The modern world is freed of at least one doubt which was common in the ages which we alternately speak of as Dark and Faithful. Downright rebellion against God is now very rare, so rare, we think, that it might almost be called insanity when it exists. William Rufus declared : " God shall never have me good, for all the evil He hath brought upon me." The human heart does not change, but men of a rebellious spirit have an outlet in scientific scepticism—a scepticism as peculiar to our world as William Rufus's was to his. On the whole, the scientific form is a much better form than the older one. Men are obviously much less hurt morally by a refusal to believe in God than by a low conception of the Divine character. A great schoolmaster endeavouring always to break by severity the spirit of his scholars is a conception which belongs to the Dark Ages. Better to believe in chance than in such a God.

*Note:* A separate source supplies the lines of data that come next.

(** X20. A tool call is answered, and not thrown back, exactly when the
    tool is one of those advertised and the arguments carry every property
    its schema requires, as a string.  An unknown tool raises
    [MethodNotFound] and missing or ill-typed required arguments raise
    [InvalidParams]; either way nothing is logged and nothing has changed.
    Every other failure comes back as a reply flagged [isError], with the
    error logged; a reply that is not flagged logs nothing. *)
Theorem callTool_answers_by_schema (uuid now toolName : string) (args : Args) (w : World) :
  let out := call uuid now toolName args w in
  ((exists t, t ∈ tools /\ name t = toolName /\ carriesRequired t args)
   /\ repliesCleanly out)
  \/ ((forall t, t ∈ tools -> name t <> toolName)
      /\ raisesUntouched MethodNotFound w out)
  \/ ((exists t, t ∈ tools /\ name t = toolName /\ ~ carriesRequired t args)
      /\ raisesUntouched InvalidParams w out).
Proof.
  cbn zeta. unfold callTool.
  destruct (String.eqb_spec toolName "list_knowledge_bases") as [-> | H1].
  { left. split; [| apply tryCatch_replies].
    eexists. split; [left |]. split; [reflexivity |]. intros field Hf. inversion Hf. }
  destruct (String.eqb_spec toolName "retrieve_knowledge") as [-> | H2].
  { unfold handleRetrieveKnowledge.
    set (t := {| name := "retrieve_knowledge";
                 properties := [("query", TString); ("knowledge_base_name", TString);
                                ("threshold", TNumber)];
                 required := ["query"] |}).
    assert (Ht : t ∈ tools) by (unfold tools; member).
    destruct args as [fields |].
    2:{ right. right. split; [| apply raise_untouched].
        exists t. split; [exact Ht |]. split; [reflexivity |].
        apply (carries_none t "query"). left. }
    destruct (asString (fields !! "query")) as [query |] eqn:Hq.
    - left. split; [| apply tryCatch_replies].
      exists t. split; [exact Ht |]. split; [reflexivity |].
      intros field Hf. apply list_elem_of_singleton in Hf as ->.
      exists fields, query. split; [reflexivity | apply asString_some, Hq].
    - right. right. split; [| apply raise_untouched].
      exists t. split; [exact Ht |]. split; [reflexivity |].
      apply (carries_field t fields "query"); [left | exact Hq]. }
  destruct (String.eqb_spec toolName "suggest_url") as [-> | H3].
  { unfold handleSuggestUrl.
    set (t := {| name := "suggest_url";
                 properties := [("url", TString); ("knowledge_base", TString);
                                ("reason", TString)];
                 required := ["url"; "knowledge_base"; "reason"] |}).
    assert (Ht : t ∈ tools) by (unfold tools; member).
    destruct args as [fields |].
    2:{ right. right. split; [| apply raise_untouched].
        exists t. split; [exact Ht |]. split; [reflexivity |].
        apply (carries_none t "url"). left. }
    destruct (asString (fields !! "url")) as [u |] eqn:Hu.
    2:{ right. right. split; [| apply raise_untouched].
        exists t. split; [exact Ht |]. split; [reflexivity |].
        apply (carries_field t fields "url"); [left | exact Hu]. }
    destruct (asString (fields !! "knowledge_base")) as [kb |] eqn:Hkb.
    2:{ right. right. split; [| apply raise_untouched].
        exists t. split; [exact Ht |]. split; [reflexivity |].
        apply (carries_field t fields "knowledge_base"); [right; left | exact Hkb]. }
    destruct (asString (fields !! "reason")) as [rs |] eqn:Hrs.
    2:{ right. right. split; [| apply raise_untouched].
        exists t. split; [exact Ht |]. split; [reflexivity |].
        apply (carries_field t fields "reason"); [right; right; left | exact Hrs]. }
    left. split; [| apply tryCatch_replies].
    exists t. split; [exact Ht |]. split; [reflexivity |].
    intros field Hf. exists fields.
    repeat (apply elem_of_cons in Hf as [-> | Hf];
            [eexists; split; [reflexivity | apply asString_some; eassumption] |]).
    inversion Hf. }
  destruct (String.eqb_spec toolName "list_pending_urls") as [-> | H4].
  { left. split; [| apply tryCatch_replies].
    eexists. split; [do 3 right; left |]. split; [reflexivity |].
    intros field Hf. inversion Hf. }
  destruct (String.eqb_spec toolName "approve_url") as [-> | H5].
  { unfold handleApproveUrl.
    set (t := {| name := "approve_url"; properties := [("id", TString)];
                 required := ["id"] |}).
    assert (Ht : t ∈ tools) by (unfold tools; member).
    destruct args as [fields |].
    2:{ right. right. split; [| apply raise_untouched].
        exists t. split; [exact Ht |]. split; [reflexivity |].
        apply (carries_none t "id"). left. }
    destruct (asString (fields !! "id")) as [i |] eqn:Hi.
    - left. split; [| apply tryCatch_replies].
      exists t. split; [exact Ht |]. split; [reflexivity |].
      intros field Hf. apply list_elem_of_singleton in Hf as ->.
      exists fields, i. split; [reflexivity | apply asString_some, Hi].
    - right. right. split; [| apply raise_untouched].
      exists t. split; [exact Ht |]. split; [reflexivity |].
      apply (carries_field t fields "id"); [left | exact Hi]. }
  destruct (String.eqb_spec toolName "reject_url") as [-> | H6].
  { unfold handleRejectUrl.
    set (t := {| name := "reject_url"; properties := [("id", TString)];
                 required := ["id"] |}).
    assert (Ht : t ∈ tools) by (unfold tools; member).
    destruct args as [fields |].
    2:{ right. right. split; [| apply raise_untouched].
        exists t. split; [exact Ht |]. split; [reflexivity |].
        apply (carries_none t "id"). left. }
    destruct (asString (fields !! "id")) as [i |] eqn:Hi.
    - left. split; [| apply tryCatch_replies].
      exists t. split; [exact Ht |]. split; [reflexivity |].
      intros field Hf. apply list_elem_of_singleton in Hf as ->.
      exists fields, i. split; [reflexivity | apply asString_some, Hi].
    - right. right. split; [| apply raise_untouched].
      exists t. split; [exact Ht |]. split; [reflexivity |].
      apply (carries_field t fields "id"); [left | exact Hi]. }
  destruct (String.eqb_spec toolName "add_url") as [-> | H7].
  { unfold handleAddUrl.
    set (t := {| name := "add_url";
                 properties := [("url", TString); ("knowledge_base", TString)];
                 required := ["url"; "knowledge_base"] |}).
    assert (Ht : t ∈ tools) by (unfold tools; member).
    destruct args as [fields |].
    2:{ right. right. split; [| apply raise_untouched].
        exists t. split; [exact Ht |]. split; [reflexivity |].
        apply (carries_none t "url"). left. }
    destruct (asString (fields !! "url")) as [u |] eqn:Hu.
    2:{ right. right. split; [| apply raise_untouched].
        exists t. split; [exact Ht |]. split; [reflexivity |].
        apply (carries_field t fields "url"); [left | exact Hu]. }
    destruct (asString (fields !! "knowledge_base")) as [kb |] eqn:Hkb.
    2:{ right. right. split; [| apply raise_untouched].
        exists t. split; [exact Ht |]. split; [reflexivity |].
        apply (carries_field t fields "knowledge_base"); [right; left | exact Hkb]. }
    left. split; [| apply tryCatch_replies].
    exists t. split; [exact Ht |]. split; [reflexivity |].
    intros field Hf. exists fields.
    repeat (apply elem_of_cons in Hf as [-> | Hf];
            [eexists; split; [reflexivity | apply asString_some; eassumption] |]).
    inversion Hf. }
  right. left. split; [| apply raise_untouched].
  intros t Ht%elem_of_tools Heq. rewrite Heq in Ht.
  repeat (apply elem_of_cons in Ht as [-> | Ht]; [congruence |]). inversion Ht.
Qed.

(** X21. Asking before anything is indexed.  When there is no store in
    memory and the scan finds no file in the knowledge bases it goes
    through, [retrieve_knowledge] does not answer with an empty result: the
    search throws, and the reply is flagged [isError] with the message that
    the index is not initialized.  The call has changed nothing but the
    log. *)
Theorem retrieve_knowledge_without_index (fields : gmap string Json) (query : string) (w : World) :
  let kb := asString (fields !! "knowledge_base_name") in
  fields !! "query" = Some (JString query) ->
  faissIndex w = None ->
  (Config.truthy kb = None -> is_Some (rootDir w)) ->
  (forall name,
     name ∈ knowledgeBasesOf kb w -> Str.startsWithDot name = false ->
     Utils.traverse (FaissIndexManager.knowledgeBasePathOf env name) (kbDirs w !! name) = []) ->
  let out := handleRetrieveKnowledge env render search (Some fields) w in
  outcome out
  = Reply {| text := "Error retrieving knowledge: FAISS index is not initialized";
             isError := true |}
  /\ logged out = LogRetrieving NotInitialized :: stackLines render NotInitialized
  /\ exists evs, after out = set_trace (trace w ++ evs) w /\ Forall quiet evs.
Proof.
  intros kb Hquery Hnull Hroot Hempty. cbn zeta.
  unfold handleRetrieveKnowledge. rewrite Hquery. cbn [asString]. fold kb.
  destruct (mainLoop_quiet env (knowledgeBasesOf kb w) false w) as (evs & Hmain & Hq).
  { intros name Hname Hdot f Hf. rewrite (Hempty name Hname Hdot) in Hf. inversion Hf. }
  assert (Hflag : flagAfter env (kbDirs w) false (knowledgeBasesOf kb w) = false).
  { clear Hmain. unfold flagAfter.
    induction (knowledgeBasesOf kb w) as [| name kbs IH]; cbn [fold_left]; [reflexivity |].
    destruct (Str.startsWithDot name) eqn:Hdot.
    - apply IH. intros n Hn. apply Hempty. right. exact Hn.
    - rewrite (Hempty name ltac:(left) Hdot). apply IH.
      intros n Hn. apply Hempty. right. exact Hn. }
  rewrite Hflag in Hmain.
  assert (Hupdate : FaissIndexManager.updateIndex env kb w
                    = (Ok tt, set_trace (trace w ++ evs) w)).
  { eapply updateIndex_ok_intro; [exact Hroot | exact Hmain |].
    rewrite andb_false_r. reflexivity. }
  unfold tryCatch. rewrite bind_eq, Hupdate.
  unfold FaissIndexManager.similaritySearch. rewrite bind_eq. cbn [gets faissIndex set_trace].
  rewrite Hnull. cbn. split; [reflexivity |]. split; [reflexivity |]. eauto.
Qed.

End Server.

(** ** What changed gets indexed *)

Section Completeness.

Import FaissIndexManager.

Variable env : Env.

Ltac branches :=
  repeat (go;
          match goal with
          | |- context [match ?x with _ => _ end] =>
              lazymatch x with
              | context [match _ with _ => _ end] => fail
              | _ => destruct x eqn:?
              end
          end);
  go.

It is strange how each age strives to find somewhere a time in which doubt did not exist. The religious look for it in the future, the irreligious seek it in the past. There never was, and probably there never will be, such a time. In the childhood of Christianity scepticism was regarded as sin. In the present time it is thought of as a misfortune. But anyhow, whether we look upon it as sin or as suffering, it is an undeniable fact. Probably it is for the good of the world and for the health of the Church that it should be so. Why individuals should be thus sacrificed to the body politic is not within man's wisdom to comprehend. No problem of pain is, indeed, less comprehensible than that presented to us by the mental agony of the would-be religious man. Words are recorded from the Cross which lead us to suppose that even to this branch of human suffering Christ was not strange. In the worst dilemmas of life religion offers no sort of explanation. Its cure is sympa- thetic, not intellectual. After all, the plain man is no philosopher, and, as with a child, it is companionship and not argument which he asks for in the dark. Meanwhile, so far as faith is concerned, all ages are in much the same case, and the conception of God alters, but not radically. When the conception of the Divine personality shrinks to the stature of a harsh King, the human heart finds an outlet for tenderer conceptions in the thought of a Queen of Heaven in whom every womanly quality is made perfect ; and when the Heavenly Hierarchy seems too far off, saints appear on the ladder which stretches from Heaven to earth. It is not reasonable ; but religion for the plain man is not a matter of reason. It is upon the rock of his intuition that the Church is built, and it is amid the storms of his doubts that she will ever display her Divine strength.